━━━━━ Material for this task

(** Tk calls [_validate], and [_on_invalid] when it returned false. *)
Definition validation_event (a : Args) (self : Widget t) : result bool * Widget t :=
  let '(valid, self) := _validate a self in
  match valid with
  | Ok false => (valid, _on_invalid a self)
  | _ => (valid, self)
  end.

End StandaloneDateEntry.

(** ** The inputs of the record form

    [DataRecordForm.__init__] gives each variable a [LabelInput] whose input
    widget shares the variable: the text of the widget is the value of the
    variable. *)

Module Inputs.

Inductive input_class :=
| Plain                                (* [ttk.Spinbox], [ttk.Checkbutton], [BoundText] *)
| Required                             (* [RequiredEntry] *)
| Date                                 (* [DateEntry] *)
| Combobox (values : list string)      (* [ValidatedCombobox] *)
| RadioGroup (values : list string)    (* [ValidatedRadioGroup] *)
| Spinbox (from_ to increment : string). (* [ValidatedSpinbox] *)

Definition inputs : Dict input_class :=
  [ ("Date", Date);
    ("Time", Combobox ["8:00"; "12:00"; "16:00"; "20:00"]);
    ("Technician", Required);
    ("Lab", RadioGroup ["A"; "B"; "C"]);
    ("Plot", Combobox ["1"; "2"; "3"; "4"; "5"; "6"; "7"; "8"; "9"; "10";
                       "11"; "12"; "13"; "14"; "15"; "16"; "17"; "18"; "19"; "20"]);
    ("Seed Sample", Required);
    ("Humidity", Spinbox "0.5" "52.0" "0.01");
    ("Light", Spinbox "0" "100" "0.01");
    ("Temperature", Spinbox "4" "40" "0.01");
    ("Equipment Fault", Plain);
    ("Plants", Spinbox "0" "20" "1.0");
    ("Blossoms", Spinbox "0" "1000" "1.0");
    ("Fruit", Spinbox "0" "1000" "1.0");
    ("Min Height", Plain);
    ("Max Height", Plain);
    ("Med Height", Plain);
    ("Notes", Plain) ].

(** A widget of options [o] in the normal state that holds [value]. *)
Definition widget {C} (o : C) (value : string) : Widget C :=
  mkWidget o value "" "" NORMAL 0.

(** The options of a [ValidatedSpinbox]: Tk reads the bounds as doubles. *)
Definition spinbox_options `{Tcl} (from_ to increment : string)
    : option ValidatedSpinbox.t :=
  match getdouble from_, getdouble to, ValidatedSpinbox.precision_of increment with
  | Some lo, Some hi, Ok p => Some (ValidatedSpinbox.new lo hi p)
  | _, _, _ => None
  end.

Definition accepts {C} (r : result bool * Widget C) : bool :=
  match r.1 with
  | Ok true => true
  | _ => false
  end.

(** The input holding [value] passes its focus-out rule. *)
Definition passes `{Tcl} (i : input_class) (value : string) : bool :=
  match i with
  | Plain => true
  | Required => accepts (trigger_focusout_validation (widget RequiredEntry.new value))
  | Date => accepts (trigger_focusout_validation (widget DateEntry.new value))
  | Combobox values =>
      accepts (trigger_focusout_validation
                 (widget (ValidatedCombobox.new values) value))
  | RadioGroup values =>
      String.eqb
        (ValidatedRadioGroup.error
           (ValidatedRadioGroup.trigger_focusout_validation
              (ValidatedRadioGroup.new value "" values))) ""
  | Spinbox from_ to increment =>
      match spinbox_options from_ to increment with
      | Some o => accepts (trigger_focusout_validation (widget o value))
      | None => false
      end
  end.

(** Every field of the form passes the rule of its input. *)
Definition all_valid `{Tcl} (_vars : Dict TkVar) : bool :=
  forallb (fun kv => passes (default Plain (dict_get inputs kv.1)) (var_value kv.2))
    _vars.

End Inputs.

(** ** An interpretation of the tool kit for the examples

    Floats are worth a decimal numeral's exact value; the conversions read
    plain decimal numerals, a fragment of what Tcl reads. *)

Module Numerals.

Definition getint (s : string) : option Z :=
  match Decimal_of_str s with
  | Ok d =>
      if str_contains "." s then None
      else Some (if sign d then - Z.of_N (coefficient d) else Z.of_N (coefficient d))
  | Raise _ => None
  end.

Definition getdouble (s : string) : option extended :=
  match Decimal_of_str s with
  | Ok d => Some (Finite (Decimal_value d))
  | Raise _ =>
      if String.eqb s "Infinity" then Some Infinity
      else if String.eqb s "-Infinity" then Some NegInfinity
      else None
  end.

Definition getboolean (s : string) : option bool :=
  if String.eqb s "0" then Some false
  else if String.eqb s "1" then Some true
  else None.

Definition int_of_float (x : extended) : result Z :=
  match x with
  | Finite q => Ok (Z.quot (Qnum q) (Zpos (Qden q)))
  | _ => Raise OverflowError
  end.

Definition bool_of_float (x : extended) : bool :=
  match x with
  | Finite q => negb (Qeq_bool q 0)
  | _ => true
  end.

(** The numeral of a natural number, and a float printed as a fraction. *)
Fixpoint numeral (fuel : nat) (n : N) (acc : string) : string :=
  match fuel with
  | O => acc
  | S fuel' =>
      let acc := String (ascii_of_N (48 + n mod 10)) acc in
      if (n <? 10)%N then acc else numeral fuel' (n / 10)%N acc
  end.

Definition float_str (x : extended) : string :=
  match x with
  | Finite q =>
      (if (Qnum q <? 0)%Z then "-" else "")
        +:+ numeral (S (N.to_nat (N.log2 (Z.abs_N (Qnum q))))) (Z.abs_N (Qnum q)) ""
        +:+ "/" +:+ numeral (S (Pos.to_nat (Pos.size (Qden q)))) (Npos (Qden q)) ""
  | Infinity => "inf"
  | NegInfinity => "-inf"
  end.

End Numerals.

#[global] Instance Numerals_Tcl : Tcl := {|
  TkFloat := extended;
  getint := Numerals.getint;
  getdouble := Numerals.getdouble;
  getboolean := Numerals.getboolean;
  int_of_float := Numerals.int_of_float;
  bool_of_float := Numerals.bool_of_float;
  float_value := fun x => x;
  float_str := Numerals.float_str
|}.

(** ** The vocabulary of the properties *)

(** What a handler leaves behind. *)
Definition escaped {A B} (r : option exn * A * B) : option exn := r.1.1.
Definition files_after {A B} (r : option exn * A * B) : A := r.1.2.
Definition state_after {A B} (r : option exn * A * B) : B := r.2.

(** One data row is appended to the file [name]: after a header when the
    file did not exist, after the rows it had when it did; no other file
    changes. *)
Definition one_row_appended `{Tcl} (fs fs' : Files) (name : string)
    (fieldnames : list string) (row : Row) : Prop :=
  match fs !! name with
  | None => fs' !! name = Some [header_row fieldnames; row]
  | Some rows => fs' !! name = Some (rows ++ [row])
  end ∧
  ∀ other, other ≠ name → fs' !! other = fs !! other.

(** The handler blanks the field [k], or reads its variable. *)
Definition blanked (fault : bool) (k : string) : bool :=
  fault && str_in k environmental.

Definition reads `{Tcl} (fault : bool) (kv : string * TkVar) : Prop :=
  blanked fault kv.1 = true ∨ ∃ c, Variable_get kv.2 = Ok c.

(** The entry [kc] of the record is the one of the variable [kv]: the same
    key, and the empty string when the field is blanked, the value of the
    variable when not. *)
Definition entry_of `{Tcl} (fault : bool) (kv : string * TkVar)
    (kc : string * PyVal) : Prop :=
  kc.1 = kv.1 ∧
  if blanked fault kv.1 then kc.2 = VStr "" else Variable_get kv.2 = Ok kc.2.

(** Two dictionaries that differ at most in the values of the environmental
    variables. *)
Definition same_but_environmental (vars vars' : Dict TkVar) : Prop :=
  Forall2 (fun kv kv' =>
             kv.1 = kv'.1 ∧ (str_in kv.1 environmental = false → kv.2 = kv'.2))
    vars vars'.

(** Every variable that the handler reads can be read: the fault flag, and
    each variable that the flag does not blank. *)
Definition all_readable `{Tcl} (vars : Dict TkVar) : Prop :=
  ∃ fv f, dict_get vars "Equipment Fault" = Some fv ∧
          Variable_get fv = Ok f ∧
          Forall (reads (truth f)) vars.

(** ** Examples *)

Module Examples.

Definition today : date := mkDate 2026 11 3.

(** The variables of a form filled in, but for the technician and the plot. *)
Definition filled (technician plot : string) : Dict TkVar :=
  [ ("Date", mkVar StringVar "2026-11-03");
    ("Time", mkVar StringVar "8:00");
    ("Technician", mkVar StringVar technician);
    ("Lab", mkVar StringVar "A");
    ("Plot", mkVar IntVar plot);
    ("Seed Sample", mkVar StringVar "AX477");
    ("Humidity", mkVar DoubleVar "24.5");
    ("Light", mkVar DoubleVar "1.25");
    ("Temperature", mkVar DoubleVar "22.1");
    ("Equipment Fault", mkVar BooleanVar "0");
    ("Plants", mkVar IntVar "9");
    ("Blossoms", mkVar IntVar "21");
    ("Fruit", mkVar IntVar "3");
    ("Min Height", mkVar DoubleVar "1.5");
    ("Max Height", mkVar DoubleVar "20.25");
    ("Med Height", mkVar DoubleVar "11");
    ("Notes", mkVar StringVar "") ].

(** The same form with the Equipment Fault box checked and a reading that
    does not parse. *)
Definition faulty : Dict TkVar :=
  [ ("Date", mkVar StringVar "2026-11-03");
    ("Light", mkVar DoubleVar "n/a");
    ("Equipment Fault", mkVar BooleanVar "1");
    ("Plants", mkVar IntVar "9") ].

(** The character U+00B2, superscript two. *)
Definition superscript_two : string := String "178"%char "".

(** A spin box made with the default bounds, ['-Infinity'] and ['Infinity'],
    and the default increment. *)
Definition default_spinbox (value : string) : Widget ValidatedSpinbox.t :=
  Inputs.widget (ValidatedSpinbox.new NegInfinity Infinity 0) value.

(** The Humidity spin box of the form. *)
Definition humidity_spinbox (value : string) : Widget ValidatedSpinbox.t :=
  Inputs.widget (ValidatedSpinbox.new (Finite (5 # 10)) (Finite 52) (-2)) value.

(** The Time combo box of the form. *)
Definition time_combobox (value : string) : Widget ValidatedCombobox.t :=
  Inputs.widget (ValidatedCombobox.new ["8:00"; "12:00"; "16:00"; "20:00"]) value.

(** The key event that inserts [char] at [index] in the text [current]. *)
Definition insertion (current char index proposed : string) : Args :=
  mkArgs proposed current char "key" index "1".

Definition deletion (current char index proposed : string) : Args :=
  mkArgs proposed current char "key" index "0".

Definition focusout : Args := mkArgs "" "" "" "focusout" "-1" "-1".

End Examples.

(** The keystroke rule as the specification words it: on an insertion, a
    decimal digit at one of the indexes 0, 1, 2, 3, 5, 6, 8, 9, or a hyphen
    at 4 or 7. *)
Definition iso_keystroke (c : ascii) (index : string) : bool :=
  is_decimal_char c && str_in index ["0"; "1"; "2"; "3"; "5"; "6"; "8"; "9"]
  || Ascii.eqb c "-" && str_in index ["4"; "7"].

(** A text laid out as the specification words it: four digits, a hyphen,
    two digits, a hyphen, two digits, that name a day of the calendar. *)
Definition iso_date_text (s : string) : bool :=
  match String.list_ascii_of_string s with
  | [y1; y2; y3; y4; h1; m1; m2; h2; d1; d2] =>
      forallb is_decimal_char [y1; y2; y3; y4; m1; m2; d1; d2]
      && Ascii.eqb h1 "-" && Ascii.eqb h2 "-"
      && (let y := digits_value 0 [y1; y2; y3; y4] in
          let m := digits_value 0 [m1; m2] in
          let d := digits_value 0 [d1; d2] in
          (1 <=? y)%N && (1 <=? m)%N && (m <=? 12)%N
          && (1 <=? d)%N && (d <=? days_in_month y m)%N)
  | _ => false
  end.

(** What [strptime] reads, field by field: a year of four digits, a hyphen, a
    month from 1 to 12 written with one or two digits, a hyphen, and a day
    from 1 to 31 written with one or two digits or with a blank and a
    digit. *)
Definition month_number (l : list ascii) : option N :=
  match l with
  | [a] => if in_range 49 57 a then Some (digit_value a) else None
  | [a; b] =>
      if is_decimal_char a && is_decimal_char b
         && (1 <=? digits_value 0 [a; b])%N && (digits_value 0 [a; b] <=? 12)%N
      then Some (digits_value 0 [a; b]) else None
  | _ => None
  end.

Definition day_number (l : list ascii) : option N :=
  match l with
  | [a] => if in_range 49 57 a then Some (digit_value a) else None
  | [a; b] =>
      if Ascii.eqb a " "
      then if in_range 49 57 b then Some (digit_value b) else None
      else
        if is_decimal_char a && is_decimal_char b
           && (1 <=? digits_value 0 [a; b])%N && (digits_value 0 [a; b] <=? 31)%N
        then Some (digits_value 0 [a; b]) else None
  | _ => None
  end.

(** The text up to its first hyphen, and the text after it. *)
Fixpoint split_hyphen (l : list ascii) : option (list ascii * list ascii) :=
  match l with
  | [] => None
  | a :: r =>
      if Ascii.eqb a "-" then Some ([], r)
      else '(before, after) ← split_hyphen r; Some (a :: before, after)
  end.

Definition date_fields (s : string) : option (N * N * N) :=
  match String.list_ascii_of_string s with
  | y1 :: y2 :: y3 :: y4 :: h :: rest =>
      if forallb is_decimal_char [y1; y2; y3; y4] && Ascii.eqb h "-"
      then
        '(ml, dl) ← split_hyphen rest;
        m ← month_number ml;
        d ← day_number dl;
        Some (digits_value 0 [y1; y2; y3; y4], m, d)
      else None
  | _ => None
  end.

(** The character tests of the spin box on one character, as the
    specification words them: the character is a hyphen, a point or a digit;
    a hyphen only at the index 0 and under a negative minimum; a point only
    when the increment has decimal places and the text has no point yet. *)
Definition admissible `{Tcl} (self : Widget ValidatedSpinbox.t) (a : Args)
    (c : ascii) : bool :=
  (Ascii.eqb c "-" || Ascii.eqb c "." || is_decimal_char c)
  && negb (Ascii.eqb c "-"
           && (nonnegative (float_value (ValidatedSpinbox.from_ (options self)))
               || negb (String.eqb (index a) "0")))
  && negb (Ascii.eqb c "."
           && ((0 <=? ValidatedSpinbox.precision (options self))
               || str_contains "." (current a))).

(** ** The life of a widget

    What happens to a widget once it is made: validation events, and between
    them edits of its text and changes of its state.  [run] keeps the log of
    the validation calls, the most recent first: the event and the verdict. *)

Inductive step :=
| Validation (a : Args)
| Edit (value : string) (position : nat)
| Configure_state (s : string).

━━━━━━━━━━

The task | Pull out the lines above in which the word "four" appears.

Task result |
(** A text laid out as the specification words it: four digits, a hyphen,
(** What [strptime] reads, field by field: a year of four digits, a hyphen, a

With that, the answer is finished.